Les premières années de
son retour, Greorg les passa aux côtés de son père, apprenant de
lui toutes les ficelles du métier, puis il reprit la responsabilité
de leur cheptel de 300 vaches, la production du lait et l'élevage
des veaux pour la boucherie. Avec ses lourdes mains, il était
pourtant d'une grande douceur envers les bêtes, il les reconnaissait
les unes des autres, les appelait par leur nom : Florine,
Tournesol, Coquine, Fiérote...
Puis un jour il était
arrivé à la réunion des « administrateurs » (nom
imaginé par les responsables de l'entreprise) avec une proposition
bien étayée : « La Centrale laitière qui vient chercher
le lait, nous donne 45 ct le litre sur lequel nous ne gagnons rien ;
si nous le lui apportions, nous en recevrions 80 ct, soit presque le
double. En achetant 3 anciens camions Saurer, je les ai déjà
trouvés, (il n'en dit pas le prix, l'argent provenant de sa poche
rembourrée, son père en était bien conscient), en engageant 4
chauffeurs à plein temps, à choisir parmi les gars venant des pays
de l'Est qui ont généralement un permis de conduire, payés selon
le barème en vigueur dans la paysannerie, donc modique, mais avec en
plus le coucher offert et le manger au prix de revient de la ferme,
il nous resterait un bénéfice de 15 ct par litre. Voici le détail
de tout ce que je vous ai dit, établi par un expert comptable.
Lisez-le attentivement. Avons-nous pensé à tout ? »
Fantasio,
menuisier-couvreur, qui travaillait pour eux depuis des années,
responsable aujourd'hui des travaux d'entretien des bâtiments,
était, de ce fait, membre des « administrateurs »,
remarqua qu'il faudrait faire passer un permis poids lourds aux
futurs chauffeurs, car les permis en leur possession n'étaient pas
toujours valables, ou pour dire plus, parfois faux. Tout fut approuvé
à l'unanimité, en ajoutant un contrat de deux ans pour ne pas
devoir supporter un va et vient continuel de personnel. Greorg dit
encore que son beau-frère Tiengo avait cousu ensemble deux sacs de
jute qu'il avait bourré de foin, comme il l'aurait fait avec de la
paille de riz. Il en ferait d'autres qui serviraient de matelas et de
bon isolant du sol dans l'ancienne ferme en prévision de leur
arrivée. Tous étaient assez contents de constater que le jeune
frère de Niangha avait trouvé à se rendre utile. Ils se
souvenaient de la mauvaise expérience faite avec l'aîné qui
rentrait au petit matin sans marcher droit et ne se levait qu'à
midi. Heureusement, il était parti tenter sa chance dans le nord,
emportant une partie des économies de sa soeur, qu'elle lui avait
données, généreusement.
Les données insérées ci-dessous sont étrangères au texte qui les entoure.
(** X13 (resolutions that are not positive): on a fresh valid controller, a
    zero n_phi, or a zero n_theta, raises ZeroDivisionError before anything is
    sampled; and with a negative n_theta or n_phi (both non-zero) the call
    never returns: the loop variable moves away from its bound, so every
    budget of loop steps runs out. *)
Theorem generateAllAF_bad_resolution (self : BeamDefinition) (rows cols : nat)
    (normalized absAf backLobes : bool) (fuel : nat)
    (Hfresh : fresh_valid self rows cols) :
  (forall n_theta : Z,
      generateAllAF fuel self n_theta 0 normalized absAf backLobes
      = Raise ZeroDivisionError) /\
  (forall n_phi : Z,
      generateAllAF fuel self 0 n_phi normalized absAf backLobes
      = Raise ZeroDivisionError) /\
  (forall n_theta n_phi : Z,
      n_theta <> 0%Z -> n_phi <> 0%Z -> (n_theta < 0)%Z \/ (n_phi < 0)%Z ->
      generateAllAF fuel self n_theta n_phi normalized absAf backLobes
      = Raise OutOfFuel).
Proof.
  split; [| split].
  - intros n_theta. unfold generateAllAF. rewrite py_div_zero. reflexivity.
  - intros n_phi. unfold generateAllAF.
    destruct (Req_dec_T (IZR n_phi) 0) as [E | N].
    + rewrite E, py_div_zero. reflexivity.
    + rewrite py_div_ok by exact N. cbn [bind]. rewrite py_div_zero. reflexivity.
  - intros n_theta n_phi Hth Hph Hneg.
    assert (Hnth : IZR n_theta <> 0) by (intros E; apply eq_IZR in E; contradiction).
    assert (Hnph : IZR n_phi <> 0) by (intros E; apply eq_IZR in E; contradiction).
    set (t_max := if backLobes then 180 else 90).
    assert (Htmax : 0 < t_max) by (unfold t_max; destruct backLobes; lra).
    unfold generateAllAF. fold t_max.
    rewrite !py_div_ok by assumption. cbn [bind].
    assert (Hloop : theta_loop fuel self absAf t_max (t_max / IZR n_theta) 360
                      (360 / IZR n_phi) 0 [] (PFloat (-1)) = Raise OutOfFuel).
    { destruct (Z_lt_dec n_phi 0) as [Hp | Hp].
      - apply (theta_loop_phi_never rows cols); try lra; [| now left].
        apply Rdiv_pos_neg; [lra | apply IZR_lt; exact Hp].
      - assert (Ht : (n_theta < 0)%Z) by lia.
        apply (theta_loop_never rows cols); try lra; [| now left].
        apply Rdiv_pos_neg; [lra | apply IZR_lt; exact Ht]. }
    rewrite Hloop. reflexivity.
Qed.

Lemma generateAllAF_bad_resolution_witness :
  generateAllAF 1000 (init 0 0 (107 / 10000) None 1) (-30) 30 true true false
  = Raise OutOfFuel /\
  generateAllAF 1000 (init 0 0 (107 / 10000) None 1) 30 0 true true false
  = Raise ZeroDivisionError.
Proof.
  assert (Hfresh : fresh_valid (init 0 0 (107 / 10000) None 1) 1 4).
  { unfold fresh_valid. cbn [phaseSettings phaseSettingsRaw gainSettings antennaGrid
                               antennaInvert waveLength theta beamStrength phaseCal init].
    repeat match goal with |- _ /\ _ => split end.
    all: try reflexivity.
    all: try exact I.
    all: try lra.
    all: try (unfold radians; rewrite Rmult_0_l, cos_0; lra).
    all: try (cbn; tauto).
    all: repeat constructor. }
  destruct (generateAllAF_bad_resolution (init 0 0 (107 / 10000) None 1) 1 4
              true true false 1000 Hfresh) as (Hzero & _ & Hneg).
  split.
  - apply Hneg; lia.
  - apply Hzero.
Defined.

(** ** What the caches hold *)

Lemma applyCalibration_range (x : string) (s v : Z) (cal : option calmap) :
  (0 <= s <= 31)%Z -> _applyCalibration x s cal = Ok v -> (0 <= v <= 31)%Z.
Proof.
  intros Hs. unfold _applyCalibration.
  destruct cal as [[| p m] |]; try (intros H; inversion H; subst; exact Hs).
  destruct (dict_index String.eqb x (p :: m)) as [tbl |]; cbn [bind]; [| discriminate].
  destruct (py_min _ _) as [c |]; cbn [bind]; [| discriminate].
  destruct (dict_index Z.eqb c tbl) as [off |]; cbn [bind]; [| discriminate].
  intros H. inversion H; subst.
  pose proof (Z.mod_pos_bound (s - off) 32 ltac:(lia)). lia.
Qed.

Lemma label_code_range (x : string) (l : list (string * R)) (cal : option calmap)
    (v : Z) :
  (s <- dict_index String.eqb x
          (map (fun kv => (fst kv, awmf_code (snd kv))) (dict_of String.eqb l)) ;;
   _applyCalibration x s cal) = Ok v ->
  (0 <= v <= 31)%Z.
Proof.
  unfold dict_index. rewrite dict_get_map_values.
  destruct (dict_get String.eqb x (dict_of String.eqb l)) as [ph |];
    cbn [option_map bind]; [| discriminate].
  apply applyCalibration_range. apply awmf_code_range.
Qed.

(** A computing call of getPhaseSettings that returns. *)
Lemma getPhaseSettings_computed (self self' : BeamDefinition) (l : list Z) :
  phaseSettings self = [] ->
  getPhaseSettings self = Ok (l, self') ->
  length l = 4%nat /\ Forall (fun v => (0 <= v <= 31)%Z) l /\
  exists f, phase_fields self = Ok f /\ self' = with_phase self l (fst f).
Proof.
  intros Hcache Hrun. unfold getPhaseSettings in Hrun. rewrite Hcache in Hrun.
  cbn [length Nat.ltb Nat.leb] in Hrun.
  destruct (phase_fields self) as [f |]; cbn [bind] in Hrun; [| discriminate].
  rewrite quantize_items_run in Hrun. cbn [bind mapM] in Hrun.
  repeat match type of Hrun with
         | context [bind (bind (dict_index String.eqb ?x ?d) ?k) _] =>
             let E := fresh "E" in
             destruct (bind (dict_index String.eqb x d) k) eqn:E;
             cbn [bind] in Hrun; [apply label_code_range in E | discriminate]
         end.
  inversion Hrun; subst.
  split; [reflexivity |].
  split; [repeat (apply Forall_cons; [assumption |]); apply Forall_nil |].
  exists f. split; reflexivity.
Qed.

(** A computing call of getRelativeGain that returns. *)
Lemma getRelativeGain_computed (self self' : BeamDefinition) (g : list (list R)) :
  gainSettings self = [] ->
  getRelativeGain self = Ok (g, self') ->
  g = repeat (repeat 1 (length (hd [] (antennaGrid self)))) (length (antennaGrid self))
  /\ self' = with_gain self g.
Proof.
  intros Hcache Hrun. pose proof (getRelativeGain_grid self Hcache) as H.
  destruct (antennaGrid self) as [| row0 rest]; [congruence |].
  cbv zeta in H. destruct H as [Hok Hzero]. cbn [hd length].
  destruct (Req_dec_T (beamStrength self) 0) as [Hb | Hb].
  - destruct row0 as [| e row0].
    + destruct (Hok (or_intror eq_refl)) as [E _]. rewrite E in Hrun.
      inversion Hrun; subst. split; reflexivity.
    + rewrite (Hzero Hb) in Hrun by discriminate. discriminate.
  - destruct (Hok (or_introl Hb)) as [E _]. rewrite E in Hrun.
    inversion Hrun; subst. split; reflexivity.
Qed.

Lemma getPhaseSettings_consistent (self self' : BeamDefinition) (l : list Z) :
  caches_consistent self -> getPhaseSettings self = Ok (l, self') ->
  caches_consistent self' /\ length l = 4%nat /\ Forall (fun v => (0 <= v <= 31)%Z) l.
Proof.
  intros [Hp Hg] Hrun. destruct (phaseSettings self) as [| c cs] eqn:Ecache.
  - destruct (getPhaseSettings_computed self self' l Ecache Hrun)
      as (Hlen & Hall & f & Ef & ->).
    split; [| split; assumption].
    split; [| exact Hg].
    right. cbn [phaseSettings phaseSettingsRaw with_phase].
    split; [exact Hlen |]. split; [exact Hall |]. exists f. split; [exact Ef | reflexivity].
  - unfold getPhaseSettings in Hrun. rewrite Ecache in Hrun.
    cbn [length Nat.ltb Nat.leb] in Hrun. inversion Hrun; subst.
    destruct Hp as [E | (Hlen & Hall & Hf)]; [discriminate |].
    split; [| split; assumption].
    split; [| exact Hg]. right. rewrite Ecache. auto.
Qed.

Lemma getRawPhaseSettings_consistent (self self' : BeamDefinition)
    (raw : list (list R)) :
  caches_consistent self -> getRawPhaseSettings self = Ok (raw, self') ->
  caches_consistent self'.
Proof.
  intros Hc Hrun. unfold getRawPhaseSettings in Hrun.
  destruct (length (phaseSettingsRaw self) =? 0)%nat.
  - destruct (getPhaseSettings self) as [[l s1] |] eqn:E; cbn [bind] in Hrun;
      [| discriminate].
    inversion Hrun; subst. exact (proj1 (getPhaseSettings_consistent _ _ _ Hc E)).
  - inversion Hrun; subst. exact Hc.
Qed.

Lemma getRelativeGain_consistent (self self' : BeamDefinition) (g : list (list R)) :
  caches_consistent self -> getRelativeGain self = Ok (g, self') ->
  caches_consistent self' /\
  g = repeat (repeat 1 (length (hd [] (antennaGrid self)))) (length (antennaGrid self)).
Proof.
  intros [Hp Hg] Hrun. destruct (gainSettings self) as [| r rs] eqn:Ecache.
  - destruct (getRelativeGain_computed self self' g Ecache Hrun) as [Eg ->].
    split; [| exact Eg]. split; [exact Hp |].
    right. cbn [gainSettings antennaGrid with_gain]. exact Eg.
  - unfold getRelativeGain in Hrun. rewrite Ecache in Hrun.
    cbn [length Nat.ltb Nat.leb] in Hrun. inversion Hrun; subst.
    destruct Hg as [E | E]; [discriminate |].
    split; [| exact E]. split; [exact Hp |]. right. rewrite Ecache. exact E.
Qed.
Elle était libre de disposer de son
salaire, tous étaient salariés au Domaine Le Patriarche, y
comprit Julien, et touchaient des tantièmes supplémentaires pour
toute idée, amélioration, augmentation du rendement mises en
commun. Elle imaginait bien que son geste serait probablement sans
retour, mais c'était son frère.
On put ainsi assister à
un ballet de camions, entrer, sortir, circulant sur les routes avec
le magnifique logo imaginé par Olingha. Une réclame vivante,
efficace pour le bio auprès des consommateurs qui, après tout, ont
le dernier mot, ou le premier selon le point de vue de chacun. Ce
sont eux, tout de même, qui décident de ce qu'ils désirent manger.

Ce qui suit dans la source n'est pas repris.